Le 26/01/2003

Gentil, humain, courageux, intelligent, travailleur : krasu, on ne t'oubliera pas !

 

Les obsèques

Mardi 28 Janvier
14h30

Père Lachaise
Paris

L'annonce de la disparition d'Henri Krasucki, militant engagé dès son plus jeune âge, affecte douloureusement toute la Cgt.
Bien qu'Henri, jusqu'à son dernier souffle, ait fait preuve d'une exceptionnelle combativité, cette fois contre la maladie, nous savions depuis plusieurs mois que ce jour sombre s'approchait.
C'est parce qu'il fut un homme remarquable au service de ses convictions pour la liberté, la justice et le progrès social, parce qu'il mit toutes ses forces, son intelligence et sa culture dans la recherche d'un monde meilleur, que toutes les générations de syndiqués, de militants de la Cgt sont dans la peine.

Henri, c'est à la fois l'histoire de la Cgt, l'histoire de notre pays.

C'est le monde du travail qui perd l'un de ses grands porte-parole.

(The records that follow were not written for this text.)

(** A request below every frequency of the search space (under 3.09 MHz,
    on a PLL other than C and G) is not refused: SET_PLLDIV keeps the initial
    values of its search variables and sets 24 MHz, above the request, with a
    feedback divider outside the window its own loops enforce. *)
Theorem set_plldiv_below_range dev PLL_NO o unit freq bf c :
  0 <= dev -> has_divisor dev PLL_NO o -> is_sdmmc dev = false -> clk_ok c -> clock_running c dev = true ->
  unit_base unit = Some bf -> over_ok PLL_NO = false -> u64 (u64 freq * bf) < 3093750 ->
  wp (auto_pll_divisor dev SET_PLLDIV unit freq)
    (fun r c' => r = 24000000 /\ hw_freq dev (mem (chw c')) PLL_NO o = 24000000 /\
       word_at (mem (chw c')) (PMC_PLL + 4 * PLL_NO) = 0x10101) c.
Proof.
  intros Hdev Hhas Hsd Hok Hrun Hu Ho Ht.
  eapply wp_mono;
    [|exact (wp_set_pll_divisor dev PLL_NO o Hdev Hhas unit freq bf c Hok Hrun Hu)].
  rewrite plldiv_best_below by done. cbv zeta. intros r c' (_ & _ & -> & Hw & Hb & _).
  split; [done|]. split; [|by rewrite Hw].
  unfold hw_freq. rewrite Hw, Hb. apply (out_freq_best dev best0); simpl; maxes; try lia.
  by apply (plldiv_eff_div dev _ best0).
Qed.

(** The order of the writes protects only a device whose divisor field is
    not 0: from a field of 0, which divides by 32, SET_PLLDIV takes the old
    divisor for the smaller one and lowers it before it lowers the PLL.  The
    serial flash controller going from 49.5 MHz to 50 MHz passes 528 MHz. *)
Theorem set_plldiv_overshoot_from_32 :
  match auto_pll_divisor DEV_SF SET_PLLDIV 2 50 boot with
  | Ok (r, c') => r = 50000000 /\
      map (fun m => hw_freq DEV_SF m 1 0x314) (replay (mem (chw boot)) (trace (chw c'))) =
      [49500000; 49500000; 528000000; 50000000]
  | Fault _ => False
  end.
Proof. vm_compute. by split. Qed.

(** ** SET_PLL: the PLL alone, under the divisor that is in the register *)

Definition speed_best (PLL_NO t VD : Z) : pll_best :=
  found (pll_speed_search (PLL_NO =? 2) t VD).

Lemma speed_best_range PLL_NO t VD :
  0 <= VD < 256 ->
  let b := speed_best PLL_NO t VD in
  0 <= DIVF b <= MAX_DF /\ 0 <= DIVR b <= MAX_DR /\ 0 <= DIVQ b <= MAX_DQ.
Proof.
  intros HVD. unfold speed_best. pose proof (speed_search_good (PLL_NO =? 2) t VD HVD) as H.
  destruct (pll_speed_search _ _ _) as [b|b]; cbn [good found] in *.
  - destruct H as [[->|((? & ? & ? & _) & _)] _]; [simpl; maxes; lia|auto].
  - destruct H as ((? & ? & ? & _) & _). auto.
Qed.

Lemma wp_set_pll_speed dev PLL_NO o unit freq bf c :
  has_divisor dev PLL_NO o -> clk_ok c -> unit_base unit = Some bf ->
  let VD := byte_at (mem (chw c)) (PMC_BASE + o) in
  let b := speed_best PLL_NO (u64 (u64 freq * bf)) VD in
  wp (set_pll_speed dev unit freq)
    (fun r c' => clk_ok c' /\ pmc_frame c c' /\
       r = s32 (u32 (pll_freq (DIVF b) (DIVR b) (DIVQ b) VD)) /\
       word_at (mem (chw c')) (PMC_PLL + 4 * PLL_NO) = u32 (pll_word b) /\
       byte_at (mem (chw c')) (PMC_BASE + o) = VD) c.
Proof.
  intros Hhas Hok Hu VD b. pose proof (has_divisor_range _ _ _ Hhas) as (Hp & Ho & _).
  unfold set_pll_speed. rewrite (proj1 Hhas), Hu.
  rewrite (proj2 (Z.eqb_neq PLL_NO (-1))), (proj2 (Z.eqb_neq PLL_NO (-2))) by lia.
  apply wp_bind, wp_ret, (wp_select dev PLL_NO o Hhas); [done|]. intros c1 Hok1 Hf1 Hw1 Hb1 _.
  apply wp_bind, wp_rd8. rewrite Hb1. fold VD. cbv zeta.
  fold (speed_best PLL_NO (u64 (u64 freq * bf)) VD). fold b.
  apply wp_bind, wp_busy; [done|]. intros c2 Hok2 Hs2. pose proof (clk_same_frame _ _ Hs2) as Hf2.
  destruct Hs2 as [[Hm2 _] _].
  apply wp_bind. eapply wp_mono; [intros ? c' Hc'; apply wp_bind; exact Hc'|].
  apply wp_write_busy; [done|unfold in_freq_area; addr_lia..|]. intros c4 Hok4 Hf4 Hm4 _.
  apply wp_ret. split; [done|]. split; [by do 2 (etransitivity; [eassumption|])|]. split.
  { do 2 f_equal. unfold pll_freq. f_equal. lia. }
  rewrite Hm4. split; [by rewrite word_at_store32|].
  by rewrite byte_at_store32_ne, Hm2, Hb1 by addr_lia.
Qed.
Lemma at_None d i : at_ d i = None <-> ~ 0 <= i < len d.
Proof.
  unfold at_. case_bool; [rewrite lookup_ge_None|]; split; (done || lia).
Qed.

Lemma peek_app A c B i : i = len A -> peek i (A ++ c :: B) = Ok (c, A ++ c :: B).
Proof. intros ->. unfold peek. by rewrite at_app. Qed.

Lemma poke_app A c v B i : i = len A -> poke i v (A ++ c :: B) = Ok (tt, A ++ v :: B).
Proof.
  intros ->. unfold poke. rewrite at_app, Nat2Z.id.
  rewrite insert_app_r_alt, Nat.sub_diag; done.
Qed.

(** ** The abstract environment *)

Abbreviation var := (list Z * list Z)%type.
Abbreviation env_list := (list var).

Definition text (x : var) : list Z := x.1 ++ EQ :: x.2.
Definition flat (E : env_list) : list Z := concat (map (fun x => text x ++ [0]) E).

(** A name has neither NUL nor ['='], a value no NUL. *)
Definition name_ok (n : list Z) : Prop := Forall (fun c => c <> 0 /\ c <> EQ) n.
Definition val_ok (v : list Z) : Prop := Forall (fun c => c <> 0) v.
Definition var_ok (x : var) : Prop := name_ok x.1 /\ val_ok x.2.

(** The array holds the variables [E]: each string with its NUL, then the
    closing NUL (two of them when there is no variable). *)
Definition Rep (d : list Z) (E : env_list) : Prop :=
  Forall var_ok E /\
  exists junk, d = flat E ++ 0 :: junk /\ (E = [] -> exists j, junk = 0 :: j).

Fixpoint lookup_var (n : list Z) (E : env_list) : option (list Z) :=
  match E with
  | [] => None
  | (k, v) :: E' => if decide (k = n) then Some v else lookup_var n E'
  end.

Fixpoint remove_var (n : list Z) (E : env_list) : env_list :=
  match E with
  | [] => []
  | (k, v) :: E' => if decide (k = n) then E' else (k, v) :: remove_var n E'
  end.

(** What setting [n] to [v] means: the old definition goes, the new one is
    last. *)
Definition set_var (n v : list Z) (E : env_list) : env_list := remove_var n E ++ [(n, v)].

Lemma text_val_ok x : var_ok x -> val_ok (text x).
Proof.
  intros [Hn Hv]. apply Forall_app. split.
  - eapply Forall_impl; [done|]. by intros c [? ?].
  - by apply Forall_cons_2.
Qed.

Lemma flat_cons x E : flat (x :: E) = text x ++ 0 :: flat E.
Proof. unfold flat. simpl. by rewrite <- app_assoc. Qed.

Lemma flat_app E1 E2 : flat (E1 ++ E2) = flat E1 ++ flat E2.
Proof. unfold flat. by rewrite map_app, concat_app. Qed.

Lemma text_cons x : exists c t, text x = c :: t /\ (var_ok x -> c <> 0).
Proof.
  destruct x as [[|c n] v]; simpl; [by exists EQ, v|].
  exists c, (n ++ EQ :: v). split; [done|]. intros [H _]. by apply Forall_cons_1 in H as [[? _] _].
Qed.

(** The first character of the flat text of a list followed by a NUL. *)
Lemma flat_head E R : exists c t, flat E ++ 0 :: R = c :: t /\
  (Forall var_ok E -> (c = 0 <-> E = [])).
Proof.
  destruct E as [|x E]; [by exists 0, R|].
  destruct (text_cons x) as (c & t & Ht & Hc). rewrite flat_cons, Ht.
  exists c, (t ++ 0 :: flat E ++ 0 :: R). split; [simpl; by rewrite <- app_assoc|].
  intros [H _]%Forall_cons_1. split; [intros ->; by destruct Hc|done].
Qed.

Lemma lookup_split n E v :
  lookup_var n E = Some v ->
  exists E1 E2, E = E1 ++ (n, v) :: E2 /\ lookup_var n E1 = None /\ remove_var n E = E1 ++ E2.
Proof.
  induction E as [|[k w] E IH]; simpl; [done|]. case_decide as Hk.
  - intros [= ->]. subst k. by exists [], E.
  - intros (E1 & E2 & -> & H1 & H2)%IH. exists ((k, w) :: E1), E2. simpl.
    rewrite decide_False by done. by rewrite H2.
Qed.

Lemma remove_absent n E : lookup_var n E = None -> remove_var n E = E.
Proof.
  induction E as [|[k w] E IH]; simpl; [done|]. case_decide; [done|].
  intros H1. by rewrite IH.
Qed.

Lemma lookup_app n E1 E2 :
  lookup_var n (E1 ++ E2)
  = match lookup_var n E1 with Some v => Some v | None => lookup_var n E2 end.
Proof.
  induction E1 as [|[k w] E IH]; simpl; [done|]. by case_decide.
Qed.

Lemma lookup_remove_ne n m E : n <> m -> lookup_var m (remove_var n E) = lookup_var m E.
Proof.
  intros Hn. induction E as [|[k w] E IH]; simpl; [done|].
  repeat case_decide; simplify_eq; simpl; rewrite ?decide_True, ?decide_False by done; done.
Qed.

Lemma lookup_set_ne n m v E : n <> m -> lookup_var m (set_var n v E) = lookup_var m E.
Proof.
  intros Hn. unfold set_var. rewrite lookup_app, lookup_remove_ne by done. simpl.
  rewrite decide_False by done. by destruct (lookup_var m E).
Qed.

(** Without duplicate names the variable set is the one found. *)
Definition names (E : env_list) : list (list Z) := fst <$> E.

Lemma lookup_not_in n E : n ∉ names E -> lookup_var n E = None.
Proof.
  induction E as [|[k w] E IH]; simpl; [done|].
  intros [? ?]%not_elem_of_cons. rewrite decide_False by done. by apply IH.
Qed.

Lemma lookup_in n E : lookup_var n E = None -> n ∉ names E.
Proof.
  induction E as [|[k w] E IH]; simpl; [intros _; apply not_elem_of_nil|].
  case_decide; [done|]. intros. apply not_elem_of_cons. split; [done|by apply IH].
Qed.

Lemma names_remove n E : NoDup (names E) -> NoDup (names (remove_var n E)) /\
  (n ∉ names (remove_var n E)) /\ (forall m, m ∈ names (remove_var n E) -> m ∈ names E).
Proof.
  induction E as [|[k w] E IH]; simpl; intros H.
  - split_and!; [done|apply not_elem_of_nil|done].
  - apply NoDup_cons in H as [H1 H2]. destruct (IH H2) as (H3 & H4 & H5).
    case_decide as Hk.
    + subst k. split_and!; [done..|]. intros. by right.
    + simpl. split_and!.
      * apply NoDup_cons. split; [|done]. intros ?. by apply H1, H5.
      * apply not_elem_of_cons. by split.
      * intros m [->|Hm]%elem_of_cons; [by left|right; by apply H5].
Qed.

Enfant juif d'origine polonaise, ouvrier métallurgiste, résistant, militant communiste, il aura été une des nombreuses victimes des persécutions et de la sauvagerie de la Deuxième Guerre mondiale.
Sa modestie et son charisme ont marqué chacune de ses nombreuses responsabilités syndicales et politiques.
Dans un environnement en plein bouleversement tant au plan national qu'international, il a eu la lourde tâche d'assumer la première responsabilité de notre Confédération à partir de juin 1982.
Exigeant pour les autres comme il l'était pour lui-même, nous garderons d'Henri le souvenir de son extrême sensibilité envers ceux qui souffrent, ceux qui luttent.
En ces instants douloureux, je veux renouveler nos sentiments de grande affection à Jacqueline, Françoise, Pierre ainsi qu'à leurs proches.
Je les assure que nous puiserons dans la mémoire d'Henri les motivations pour défendre les valeurs auxquelles il aura consacré sa vie.